Indian shares are likely to open higher on Friday amid expectations the government will soon announce steps to revive the sluggish economy. Meanwhile, Asian shares traded lower as conflicting messages on the Sino-U.S. trade war only added to worries for the global economy. Among brokerages, HSBC upgraded SpiceJet to 'hold' from 'reduce' and raised price target for Marico. Morgan Stanley is 'overweight' on Apollo Hospitals and IPCA Labs. Here are the top brokerage calls for Friday:
HSBC on SpiceJet: The brokerage upgraded the stock to 'hold' from 'reduce' and raised its price target to Rs 130 per share from Rs 120 earlier. HSBC raised its profit forecast for FY20 but cut for FY21-22. Concern about competition risk remains although sliding fuel price should help, it added.
HSBC on Marico: The brokerage maintained 'hold' rating on the stock but raised its target to Rs 420 per share from Rs 400 earlier. June quarter operating performance is impressive in terms of volume growth and earnings, it said, adding that investment case will be driven by structural factors.
Credit Suisse on Glenmark Pharma: The brokerage maintains 'neutral' rating on the stock but cut its target price to Rs 415 per share from Rs 600 earlier. US Recovery will be driven by two new launches in Q2, the brokerage said. It also added that the Novartis deal will help the recovery in Brazil.
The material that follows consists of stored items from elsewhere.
Definition on_disk_add (k : string) : M unit :=
  modify (fun s => set_on_disk ({[k]} ∪ on_disk s) s).

Definition on_disk_discard (k : string) : M unit :=
  modify (fun s => set_on_disk (on_disk s ∖ {[k]}) s).

(** *** [_swap_out_lru] (lines 40-60) *)
Definition _swap_out_lru : M unit :=
  cache <- gets memory_cache ;;
  match Dict.popitem_first cache with
  | None => ret tt
  | Some ((expert_id, data), rest) =>
      modify (set_memory_cache rest) ;;
      emit (Evicted expert_id) ;;
      h <- submit (SaveTask expert_id data) ;;
      emit (StoreIssued expert_id) ;;
      pending_set expert_id h ;;
      on_disk_add expert_id
  end.

(** *** [swap_in] (lines 62-126); [priority] is unused *)

(** Lines 99-100: [while len(cache) >= limit: self._swap_out_lru()].
    [fuel] bounds the iterations; [reserve] gives one more than the
    cache has entries, and running out then means the loop never ends
    (see [reserve_hangs]). *)
Fixpoint reserve_loop (fuel : nat) (limit : Z) : M unit :=
  fun s =>
    if limit <=? Z.of_nat (length (memory_cache s)) then
      match fuel with
      | O => (Hang, s)
      | S fuel' => (_swap_out_lru ;; reserve_loop fuel' limit) s
      end
    else (Ret tt, s).

Definition reserve (limit : Z) : M unit :=
  fun s => reserve_loop (S (length (memory_cache s))) limit s.

(** Lines 89-91. *)
Definition record_access (expert_id : string) : M unit :=
  modify (fun s =>
    let ap := access_pattern s ++ [expert_id] in
    set_access_pattern
      (if 100 <? Z.of_nat (length ap) then drop 1 ap else ap) s).
Lemma macd_of_constant (a b g : Q) (fast slow sig : nat) (n : nat) (c : Q) :
  let ema (al : Q) (w : nat) (s : Series) :=
      on_index s (ewm_mean al (Z.of_nat w) (values s)) in
  let macd := series_binop vsub (ema a fast (const_series n c))
                           (ema b slow (const_series n c)) in
  Forall zero_or_missing (values macd) /\
  Forall zero_or_missing (values (ema g sig macd)).
Proof.
  intros ema macd.
  assert (Hc : Forall (fun v => v = None \/ v = Some c)
                      (values (const_series n c))).
  { rewrite const_series_values. apply Forall_forall.
    intros v Hv. apply repeat_spec in Hv. auto. }
  assert (Hm : Forall (fun v => v = None \/ v = Some (c - c)%Q) (values macd)).
  { unfold macd, ema.
    rewrite series_binop_on_index
      by now rewrite ewm_mean_length, values_length.
    apply Forall_forall. intros v Hv.
    apply on_index_values_incl, map2_in in Hv.
    destruct Hv as (x & y & Hx & Hy & ->).
    pose proof (ewm_mean_const_or_missing a (Z.of_nat fast) Hc) as Hf.
    pose proof (ewm_mean_const_or_missing b (Z.of_nat slow) Hc) as Hs.
    rewrite Forall_forall in Hf, Hs.
    destruct (Hf _ Hx) as [->| ->], (Hs _ Hy) as [->| ->]; simpl; auto. }
  assert (Hz : forall l, Forall (fun v => v = None \/ v = Some (c - c)%Q) l ->
                         Forall zero_or_missing l).
  { intros l. apply Forall_impl. intros v [->| ->]; simpl; [exact I | ring]. }
  split; [now apply Hz|]. apply Hz. unfold ema.
  apply Forall_forall. intros v Hv. apply on_index_values_incl in Hv.
  pose proof (ewm_mean_const_or_missing g (Z.of_nat sig) Hm) as Hg.
  rewrite Forall_forall in Hg. now apply Hg.
Qed.

(** X11.  On a constant price series the MACD and its signal line are zero
    wherever they are defined, in the second cell's version and in the
    third cell's version. *)
Theorem macd_of_constant_series (n : nat) (c : Q) (slow fast sig : nat)
        (m s : Series) :
  calculate_MACD (const_series n c) slow fast sig = Ok (m, s)
  \/ calculate_MACD_v2 (const_series n c) slow fast sig = Ok (m, s) ->
  Forall zero_or_missing (values m) /\ Forall zero_or_missing (values s).
Proof.
  intros H.
  assert (Hw : 1 <= slow /\ 1 <= fast /\ 1 <= sig).
  { destruct (macd_window_check_aux (const_series n c) slow fast sig)
      as [(E3 & E2)|Hw]; [|exact Hw].
    destruct H as [H|H]; congruence. }
  destruct Hw as (Hs & Hf & Hg). destruct H as [H|H].
  - pose proof (@calculate_MACD_unfold (const_series n c) slow fast sig
                  Hs Hf Hg) as HM. cbv zeta in HM.
    rewrite HM in H. injection H as <- <-.
    apply (macd_of_constant (ema_alpha fast) (ema_alpha slow) (ema_alpha sig)).
  - pose proof (@calculate_MACD_v2_unfold (const_series n c) slow fast sig
                  Hs Hf Hg) as HM. cbv zeta in HM.
    rewrite HM in H. injection H as <- <-.
    apply (macd_of_constant (wilder_alpha fast) (wilder_alpha slow)
             (wilder_alpha sig)).
Qed.

Lemma macd_of_constant_series_witness :
  exists m s,
    calculate_MACD (const_series 4 7) 3 2 2 = Ok (m, s) /\
    Forall zero_or_missing (values m) /\ Forall zero_or_missing (values s) /\
    exists z, nth_error (values s) 3 = Some (Some z).
Proof.
  eexists. eexists. split; [vm_compute; reflexivity|].
  match goal with
  | |- Forall _ (values ?m) /\ Forall _ (values ?s) /\ _ =>
      destruct (@macd_of_constant_series 4 7 3 2 2 m s) as [H1 H2];
      [left; vm_compute; reflexivity|]
  end.
  split; [exact H1|]. split; [exact H2|].
  eexists. vm_compute. reflexivity.
Defined.

(** *** Warm-up of the MACD and of its signal line *)

Lemma obs_count_observed (xs : list Q) : obs_count (map Some xs) = length xs.
Proof. induction xs as [|x xs IH]; simpl; auto. Qed.

Lemma firstn_succ_row {A} (l : list A) (k : nat) :
  k < length l ->
  exists v, nth_error l k = Some v /\ firstn (S k) l = firstn k l ++ [v].
Proof.
  revert k. induction l as [|x l IH]; intros k Hk; [simpl in Hk; lia|].
  destruct k as [|k].
  - exists x. split; reflexivity.
  - destruct (IH k) as (v & Hv & E); [simpl in Hk; lia|].
    exists v. split; [exact Hv|].
    change (firstn (S (S k)) (x :: l)) with (x :: firstn (S k) l).
    now rewrite E.
Qed.

Lemma obs_count_threshold (l : list value) (M k : nat) :
  1 <= M -> k <= length l ->
  (forall j v, j < k -> nth_error l j = Some v ->
               (is_obs v = true <-> M <= S j)) ->
  obs_count (firstn k l) = k - (M - 1).
Proof.
  intros HM. induction k as [|k IH]; intros Hk Hrows; [reflexivity|].
  destruct (@firstn_succ_row _ l k ltac:(lia)) as (v & Hv & E).
  rewrite E, obs_count_app, IH; [|lia|intros j u Hj; apply Hrows; lia].
  specialize (Hrows k v ltac:(lia) Hv).
  destruct v as [x|]; cbn [obs_count is_obs] in *.
  - assert (M <= S k) by now apply Hrows. lia.
  - assert (~ M <= S k) by (intros C; apply Hrows in C; discriminate). lia.
Qed.

Lemma ewm_observed_row (alpha : Q) (w : nat) (xs : list Q) (i : nat) :
  1 <= w -> i < length xs ->
  exists v, nth_error (ewm_mean alpha (Z.of_nat w) (map Some xs)) i = Some v /\
            (is_obs v = true <-> w <= S i).
Proof.
  intros Hw Hi.
  destruct (nth_error (ewm_mean alpha (Z.of_nat w) (map Some xs)) i)
    as [v|] eqn:Hv.
  - exists v. split; [reflexivity|].
    rewrite (@ewm_mean_defined alpha (Z.of_nat w) (map Some xs) i v
               ltac:(lia) Hv).
    rewrite firstn_map, obs_count_observed, length_firstn. lia.
  - apply nth_error_None in Hv.
    rewrite ewm_mean_length, length_map in Hv. lia.
Qed.

Lemma macd_rows_defined (a b g : Q) (fast slow sig : nat) (xs : list Q)
      (i : nat) :
  1 <= fast -> 1 <= slow -> 1 <= sig -> i < length xs ->
  let macd := map2 vsub (ewm_mean a (Z.of_nat fast) (map Some xs))
                   (ewm_mean b (Z.of_nat slow) (map Some xs)) in
  exists u v,
    nth_error macd i = Some u /\
    nth_error (ewm_mean g (Z.of_nat sig) macd) i = Some v /\
    (is_obs u = true <-> Nat.max slow fast <= S i) /\
    (is_obs v = true <-> Nat.max slow fast + sig <= S (S i)).
Proof.
  intros Hf Hs Hg Hi macd.
  assert (Hrow : forall j, j < length xs ->
            exists u, nth_error macd j = Some u /\
                      (is_obs u = true <-> Nat.max slow fast <= S j)).
  { intros j Hj. unfold macd. rewrite nth_error_map2.
    destruct (@ewm_observed_row a fast xs j Hf Hj) as (x & -> & Hx).
    destruct (@ewm_observed_row b slow xs j Hs Hj) as (y & -> & Hy).
    eexists. split; [reflexivity|].
    assert (E : is_obs (vsub x y) = (is_obs x && is_obs y)%bool)
      by now destruct x, y.
    rewrite E, andb_true_iff, Hx, Hy. lia. }
  assert (Hlen : length macd = length xs).
  { unfold macd. rewrite map2_length, !ewm_mean_length, length_map. lia. }
  destruct (Hrow i Hi) as (u & Hu & Hudef).
  destruct (nth_error (ewm_mean g (Z.of_nat sig) macd) i) as [v|] eqn:Hv.
  - exists u, v. split; [exact Hu|]. split; [reflexivity|].
    split; [exact Hudef|].
    rewrite (@ewm_mean_defined g (Z.of_nat sig) macd i v ltac:(lia) Hv).
    rewrite (@obs_count_threshold macd (Nat.max slow fast) (S i));
      [lia | lia | lia |].
    intros j w Hj Hw. destruct (Hrow j ltac:(lia)) as (u' & Hu' & Hdef).
    rewrite Hw in Hu'. injection Hu' as <-. exact Hdef.
  - apply nth_error_None in Hv. rewrite ewm_mean_length in Hv. lia.
Qed.

(** X12.  On a price series without missing cells, in both drafts, the MACD is
    defined exactly from row [max slow fast - 1] on, and its signal line
    exactly from row [max slow fast + signal - 2] on (rows 25 and 33 with
    the default windows 26, 12 and 9). *)
Theorem macd_warm_up (idx : list nat) (xs : list Q) (slow fast sig i : nat)
        (m s : Series) :
  length idx = length xs -> i < length xs ->
  calculate_MACD (combine idx (map Some xs)) slow fast sig = Ok (m, s)
  \/ calculate_MACD_v2 (combine idx (map Some xs)) slow fast sig = Ok (m, s) ->
  exists u v,
    nth_error (values m) i = Some u /\
    nth_error (values s) i = Some v /\
    (is_obs u = true <-> Nat.max slow fast <= S i) /\
    (is_obs v = true <-> Nat.max slow fast + sig <= S (S i)).
Proof.
  intros Hlen Hi H.
  set (data := combine idx (map Some xs)) in *.
  assert (Hvals : values data = map Some xs).
  { unfold values, data. apply combine_snd. now rewrite length_map. }
  assert (Hw : 1 <= slow /\ 1 <= fast /\ 1 <= sig).
  { destruct (macd_window_check_aux data slow fast sig)
      as [(E3 & E2)|Hw]; [|exact Hw].
    destruct H as [H|H]; congruence. }
  destruct Hw as (Hs & Hf & Hg).
  assert (Hgen : forall a b g : Q,
    let ema (al : Q) (w : nat) (t : Series) :=
        on_index t (ewm_mean al (Z.of_nat w) (values t)) in
    let macd := series_binop vsub (ema a fast data) (ema b slow data) in
    exists u v,
      nth_error (values macd) i = Some u /\
      nth_error (values (ema g sig macd)) i = Some v /\
      (is_obs u = true <-> Nat.max slow fast <= S i) /\
      (is_obs v = true <-> Nat.max slow fast + sig <= S (S i))).
  { intros a b g ema macd. unfold macd, ema.
    rewrite series_binop_on_index
      by now rewrite ewm_mean_length, values_length.
    assert (Hl : length (map2 vsub
                      (ewm_mean a (Z.of_nat fast) (values data))
                      (ewm_mean b (Z.of_nat slow) (values data)))
                 = length data).
    { rewrite map2_length, !ewm_mean_length, values_length. lia. }
    rewrite on_index_values by exact Hl.
    rewrite on_index_on_index by exact Hl.
    rewrite on_index_values by now rewrite ewm_mean_length.
    rewrite Hvals. now apply macd_rows_defined. }
  destruct H as [H|H].
  - pose proof (@calculate_MACD_unfold data slow fast sig Hs Hf Hg) as HM.
    cbv zeta in HM. rewrite HM in H. injection H as <- <-.
    apply (Hgen (ema_alpha fast) (ema_alpha slow) (ema_alpha sig)).
  - pose proof (@calculate_MACD_v2_unfold data slow fast sig Hs Hf Hg) as HM.
    cbv zeta in HM. rewrite HM in H. injection H as <- <-.
    apply (Hgen (wilder_alpha fast) (wilder_alpha slow) (wilder_alpha sig)).
Qed.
Jefferies on IGL: The stock has a 'hold' rating on the stock with a target at Rs 305 per share. Solid volumes are in-line with estimates but margin expansion smaller than peers, it said, adding that double-digit volume growth momentum could continue but further margin expansion looks unlikely.
Morgan Stanley on IPCA Labs: The stock has an 'overweight' rating on the stock with a target at Rs 1,108 per share. The company has stabilised its base business after disruption on FDA issues, the brokerage said, adding that it now appears poised for mid-teens sales growth.
Morgan Stanley on Apollo Hospitals: The brokerage is 'overweight' on the stock with a target of Rs 1,667 per share. All four Of company’s engines are ramping up well and de-leveraging should help in further re-rating of the stock.